Directions for this task:
What you need to produce from the material below is an exact transcription of the lines from the one with "setting_accepted : string" through the one with "clip_start : clip", both included, and no other line.

Provided entries:
● ● ● ●

(** * Auto-Add Additive Dissolve: a shallow embedding of [Utility/main.py]

    The script drives a video editor through its scripting API.  The editor
    is external to the script, so it is modelled as a [World]: the values its
    accessors return and the little state its mutators change.  The script
    itself is embedded in a state/exception/trace monad [M]: every call that
    leaves the script (a host API call, [time.sleep], [print]) is recorded as
    an [Event], in program order. *)

From Stdlib Require Import ZArith List Bool Floats Sorting.Sorted Sorting.Permutation.
From stdpp Require Import base gmap strings list.

Local Open Scope string_scope.
Local Open Scope list_scope.
Local Open Scope nat_scope.

(* The literal 0.15 below denotes, as in Python, the nearest binary64 value. *)
#[local] Set Warnings "-inexact-float".

(** ** Configurable constants (main.py, lines 62-64) *)

Definition TRANSITION_FRAMES : Z := 24.
Definition TRANSITION_NAME : string := "Additive Dissolve".
Definition DEFAULT_UI_TIMEOUT : float := 0.15%float.

(** ** What the script can do to the outside *)

(** One constructor per [print] statement of [main]; the arguments are the
    values the f-string interpolates. *)
Inductive Msg : Type :=
| MsgNoProject                                  (* line 80 *)
| MsgNoTimeline                                 (* line 85 *)
| MsgSetDefault (name : string)                 (* line 92 *)
| MsgCouldNotSet (current : option string)      (* line 94 *)
| MsgAlreadyDefault (name : string)             (* line 96 *)
| MsgNoVideoTracks                              (* line 104 *)
| MsgAdded (transitions pairs : nat)            (* line 136 *)
| MsgNoneAdded.                                 (* line 138 *)

(** Clip handles are opaque host objects; a handle is modelled by a number. *)
Definition clip := nat.

Inductive Event : Type :=
| EvScriptApp (name : string)
| EvGetProjectManager
| EvGetCurrentProject
| EvGetCurrentTimeline
| EvGetSetting (key : string)
| EvSetSetting (key value : string)
| EvUIManager
| EvUIDispatcher
| EvGetTrackCount (kind : string)
| EvGetItemListInTrack (kind : string) (idx : nat)
| EvGetClipProperty (c : clip) (key : string)
| EvGetStart (c : clip)
| EvClearClipSelections
| EvSetClipEnabled (c : clip) (b : bool)
| EvSelect (c : clip)
| EvKeyPress (key : string)
| EvKeyReleaseAll
| EvSleep (secs : float)
| EvPrint (m : Msg).

(** ** The host and the interpreter environment *)

(** The host is taken to be running and well behaved: its calls return and
    do not raise.  Of its state the model keeps what the script can read or
    change: the project settings, the clips of the video tracks with the
    property table, start frame and enabled flag of each, and the timeline
    selection, which [ClearClipSelections] empties and [Select] extends.
    What the editor does when it receives a key is not part of the script;
    key events are recorded and leave the modelled state alone. *)

Record World : Type := mkWorld {
  platform : string;                      (* sys.platform *)
  host_globals : list string;             (* names the host put into the module's globals *)
  project_open : bool;                    (* GetCurrentProject() is not None *)
  timeline_open : bool;                   (* GetCurrentTimeline() is not None *)
  settings : gmap string string;          (* project settings *)
  setting_accepted : string → string → bool;  (* does SetSetting(key, value) succeed *)
  video_tracks : list (list clip);        (* items of video track 1, 2, ... *)
  clip_props : clip → gmap string string; (* GetClipProperty *)
  clip_start : clip → Z;                  (* GetStart *)
  clip_enabled : clip → bool;             (* changed by SetClipEnabled *)
  selected : gset clip                    (* timeline selection *)
}.

Definition set_settings (s : gmap string string) (w : World) : World :=
  mkWorld (platform w) (host_globals w) (project_open w) (timeline_open w)
          s (setting_accepted w) (video_tracks w)
          (clip_props w) (clip_start w) (clip_enabled w) (selected w).

Definition set_clip_enabled (f : clip → bool) (w : World) : World :=
  mkWorld (platform w) (host_globals w) (project_open w) (timeline_open w)
          (settings w) (setting_accepted w) (video_tracks w)
          (clip_props w) (clip_start w) f (selected w).

Definition set_selected (s : gset clip) (w : World) : World :=
  mkWorld (platform w) (host_globals w) (project_open w) (timeline_open w)
          (settings w) (setting_accepted w) (video_tracks w)
          (clip_props w) (clip_start w) (clip_enabled w) s.

(** ** The monad: state, exceptions, and the trace of events *)

Inductive Exn : Type :=
| NameError (name : string).

Inductive Result (A : Type) : Type :=
| Ok (a : A)
| Raise (e : Exn).
Arguments Ok {A} a.
Arguments Raise {A} e.

Definition M (A : Type) : Type := World → Result A * World * list Event.

Definition ret {A} (a : A) : M A := λ w, (Ok a, w, []).

Definition bind {A B} (m : M A) (f : A → M B) : M B :=
  λ w, match m w with
       | (Ok a, w1, e1) =>
           match f a w1 with
           | (r, w2, e2) => (r, w2, e1 ++ e2)
           end
       | (Raise x, w1, e1) => (Raise x, w1, e1)
       end.

Declare Scope py_scope.
Delimit Scope py_scope with py.
Notation "'do' x <- m ; k" := (bind m (λ x, k))
  (at level 10, x name, m at level 100, k at level 200) : py_scope.
Notation "m >> k" := (bind m (λ _, k))
  (at level 100, k at level 200, right associativity) : py_scope.
Local Open Scope py_scope.

Definition emit (e : Event) : M unit := λ w, (Ok tt, w, [e]).
Definition get {A} (f : World → A) : M A := λ w, (Ok (f w), w, []).
Definition modify (f : World → World) : M unit := λ w, (Ok tt, f w, []).

(** The result, final world and trace of a run. *)
Definition result_of {A} (r : Result A * World * list Event) : Result A := r.1.1.
Definition world_of {A} (r : Result A * World * list Event) : World := r.1.2.
Definition trace_of {A} (r : Result A * World * list Event) : list Event := r.2.

(** ** Name resolution *)

(** The names bound in the module's namespace by the time [main] is called:
    the two plain imports (lines 52-53), the alias of the guarded import
    (line 56), the three constants and the two functions.  Builtins ([print],
    [range], [len], [zip]) are always bound and are not tracked. *)
Definition module_globals : list string :=
  ["sys"; "time"; "dvr"; "TRANSITION_FRAMES"; "TRANSITION_NAME";
   "DEFAULT_UI_TIMEOUT"; "ui_keystroke"; "main"].

Definition name_bound (w : World) (name : string) : bool :=
  bool_decide (name ∈ module_globals) || bool_decide (name ∈ host_globals w).

(** Evaluating a global name: unbound names raise [NameError]. *)
Definition global_ref (name : string) : M unit :=
  λ w, if name_bound w name then (Ok tt, w, []) else (Raise (NameError name), w, []).

(** ** The host API, as far as the script uses it *)

Definition print (m : Msg) : M unit := emit (EvPrint m).

Definition scriptapp (name : string) : M unit := emit (EvScriptApp name).
Definition GetProjectManager : M unit := emit EvGetProjectManager.
Definition GetCurrentProject : M bool := emit EvGetCurrentProject >> get project_open.
Definition GetCurrentTimeline : M bool := emit EvGetCurrentTimeline >> get timeline_open.

Definition GetSetting (key : string) : M (option string) :=
  emit (EvGetSetting key) >> get (λ w, settings w !! key).

Definition SetSetting (key value : string) : M bool :=
  emit (EvSetSetting key value) >>
  do ok <- get (λ w, setting_accepted w key value);
  if ok : bool then modify (λ w, set_settings (<[key:=value]> (settings w)) w) >> ret true
  else ret false.

Definition UIManager : M unit := emit EvUIManager.
Definition UIDispatcher : M unit := emit EvUIDispatcher.

Definition GetTrackCount (kind : string) : M nat :=
  emit (EvGetTrackCount kind) >> get (λ w, length (video_tracks w)).

(** Track indices start at 1; outside 1..count the host has no items. *)
Definition items_in_track (w : World) (idx : nat) : list clip :=
  match idx with
  | 0 => []
  | S i => default [] (video_tracks w !! i)
  end.

Definition GetItemListInTrack (kind : string) (idx : nat) : M (list clip) :=
  emit (EvGetItemListInTrack kind idx) >> get (λ w, items_in_track w idx).

Definition GetClipProperty (c : clip) (key : string) : M (option string) :=
  emit (EvGetClipProperty c key) >> get (λ w, clip_props w c !! key).

Definition GetStart (c : clip) : M Z :=
  emit (EvGetStart c) >> get (λ w, clip_start w c).

Definition ClearClipSelections : M unit :=
  emit EvClearClipSelections >> modify (set_selected ∅).

Definition SetClipEnabled (c : clip) (b : bool) : M unit :=
  emit (EvSetClipEnabled c b) >>
  modify (λ w, set_clip_enabled (λ c', if decide (c' = c) then b else clip_enabled w c') w).

Definition Select (c : clip) : M unit :=
  emit (EvSelect c) >> modify (λ w, set_selected ({[c]} ∪ selected w) w).

Definition KeyPress (key : string) : M unit := emit (EvKeyPress key).
Definition KeyReleaseAll : M unit := emit EvKeyReleaseAll.
Definition sleep (secs : float) : M unit := emit (EvSleep secs).

(** ** Python control structures *)

(** [for x in l: s = body x s] *)
Fixpoint for_each {A S} (l : list A) (body : A → S → M S) (s : S) : M S :=
  match l with
  | [] => ret s
  | x :: l' => do s' <- body x s; for_each l' body s'
  end.

(** [[f(x) for x in l]] *)
Fixpoint map_m {A B} (f : A → M B) (l : list A) : M (list B) :=
  match l with
  | [] => ret []
  | x :: l' => do y <- f x; do ys <- map_m f l'; ret (y :: ys)
  end.

(** [list.sort(key=...)] computes the key of every element once, in list
    order, and then sorts stably on the keys. *)
Fixpoint insert_keyed {A} (x : Z * A) (l : list (Z * A)) : list (Z * A) :=
  match l with
  | [] => [x]
  | y :: l' => if (x.1 <=? y.1)%Z then x :: y :: l' else y :: insert_keyed x l'
  end.

Fixpoint stable_sort {A} (l : list (Z * A)) : list (Z * A) :=
  match l with
  | [] => []
  | x :: l' => insert_keyed x (stable_sort l')
  end.

Definition sort_by_key {A} (key : A → M Z) (l : list A) : M (list A) :=
  do keyed <- map_m (λ x, do k <- key x; ret (k, x)) l;
  ret (map snd (stable_sort keyed)).

(** ** ui_keystroke (lines 67-73) *)

Definition ui_keystroke (keys : list string) : M unit :=
  for_each keys (λ key _, KeyPress key) tt >>
  KeyReleaseAll >>
  global_ref "time" >>
  global_ref "DEFAULT_UI_TIMEOUT" >>
  sleep DEFAULT_UI_TIMEOUT.

(** ** main (lines 75-138) *)

(** Lines 89-96. *)
Definition ensure_default_transition : M unit :=
  do cur <- GetSetting "standardVideoTransition";
  global_ref "TRANSITION_NAME" >>
  if bool_decide (cur ≠ Some TRANSITION_NAME) then
    do ok <- SetSetting "standardVideoTransition" TRANSITION_NAME;
    if ok : bool then print (MsgSetDefault TRANSITION_NAME)
    else do now <- GetSetting "standardVideoTransition"; print (MsgCouldNotSet now)
  else print (MsgAlreadyDefault TRANSITION_NAME).

(** Lines 122-127: deselect all, enable and select the two clips. *)
Definition select_pair (clip_a clip_b : clip) : M unit :=
  ClearClipSelections >>
  SetClipEnabled clip_a true >>
  SetClipEnabled clip_b true >>
  Select clip_a >>
  Select clip_b.

(** Line 130. *)
Definition default_transition_shortcut : M unit :=
  global_ref "sys" >>
  do plat <- get platform;
  if String.prefix "win" plat
  then global_ref "ui_keystroke" >> ui_keystroke ["Ctrl"; "T"]
  else global_ref "ui_keystroke" >> ui_keystroke ["Cmd"; "T"].

(** The loop counters [clips_selected] and [transitions_added]. *)
Definition counters : Type := nat * nat.

(** Lines 121-131, the body of the loop over pairs. *)
Definition process_pair (p : clip * clip) (cnt : counters) : M counters :=
  select_pair p.1 p.2 >>
  default_transition_shortcut >>
  ret (cnt.1 + 2, cnt.2 + 1).

(** Line 113. *)
Definition is_still_marker (p : option string) : bool :=
  bool_decide (p = Some "True").

Definition filter_stills (items : list clip) : M (list clip) :=
  do marks <- map_m (λ it, do p <- GetClipProperty it "IsStill"; ret (it, is_still_marker p)) items;
  ret (map fst (List.filter snd marks)).

(** Lines 111-131, the body of the loop over tracks. *)
Definition process_track (track_idx : nat) (cnt : counters) : M counters :=
  do items <- GetItemListInTrack "video" track_idx;
  do stills <- filter_stills items;
  if length stills <? 2 then ret cnt
  else
    do stills <- sort_by_key GetStart stills;
    for_each (zip stills (tail stills)) process_pair cnt.

Definition main : M unit :=
  global_ref "dvr" >>
  scriptapp "Resolve" >>
  GetProjectManager >>
  do project <- GetCurrentProject;
  if negb project then print MsgNoProject
  else
    do timeline <- GetCurrentTimeline;
    if negb timeline then print MsgNoTimeline
    else
      ensure_default_transition >>
      UIManager >>
      global_ref "bmd" >>
      UIDispatcher >>
      do video_tracks <- GetTrackCount "video";
      if video_tracks =? 0 then print MsgNoVideoTracks
      else
        do cnt <- for_each (seq 1 video_tracks) process_track (0, 0);
        ClearClipSelections >>
        if negb (cnt.2 =? 0) then print (MsgAdded cnt.2 (cnt.1 / 2))
        else print MsgNoneAdded.

(** * What a run looks like from outside

    The definitions below describe traces and host states in plain list
    terms, without the monad; the lemmas after them relate the embedded
    program to these descriptions. *)

Definition modifier_key (plat : string) : string :=
  if String.prefix "win" plat then "Ctrl" else "Cmd".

● ● ● ●

Your response:
  setting_accepted : string → string → bool;  (* does SetSetting(key, value) succeed *)
  video_tracks : list (list clip);        (* items of video track 1, 2, ... *)
  clip_props : clip → gmap string string; (* GetClipProperty *)
  clip_start : clip → Z;                  (* GetStart *)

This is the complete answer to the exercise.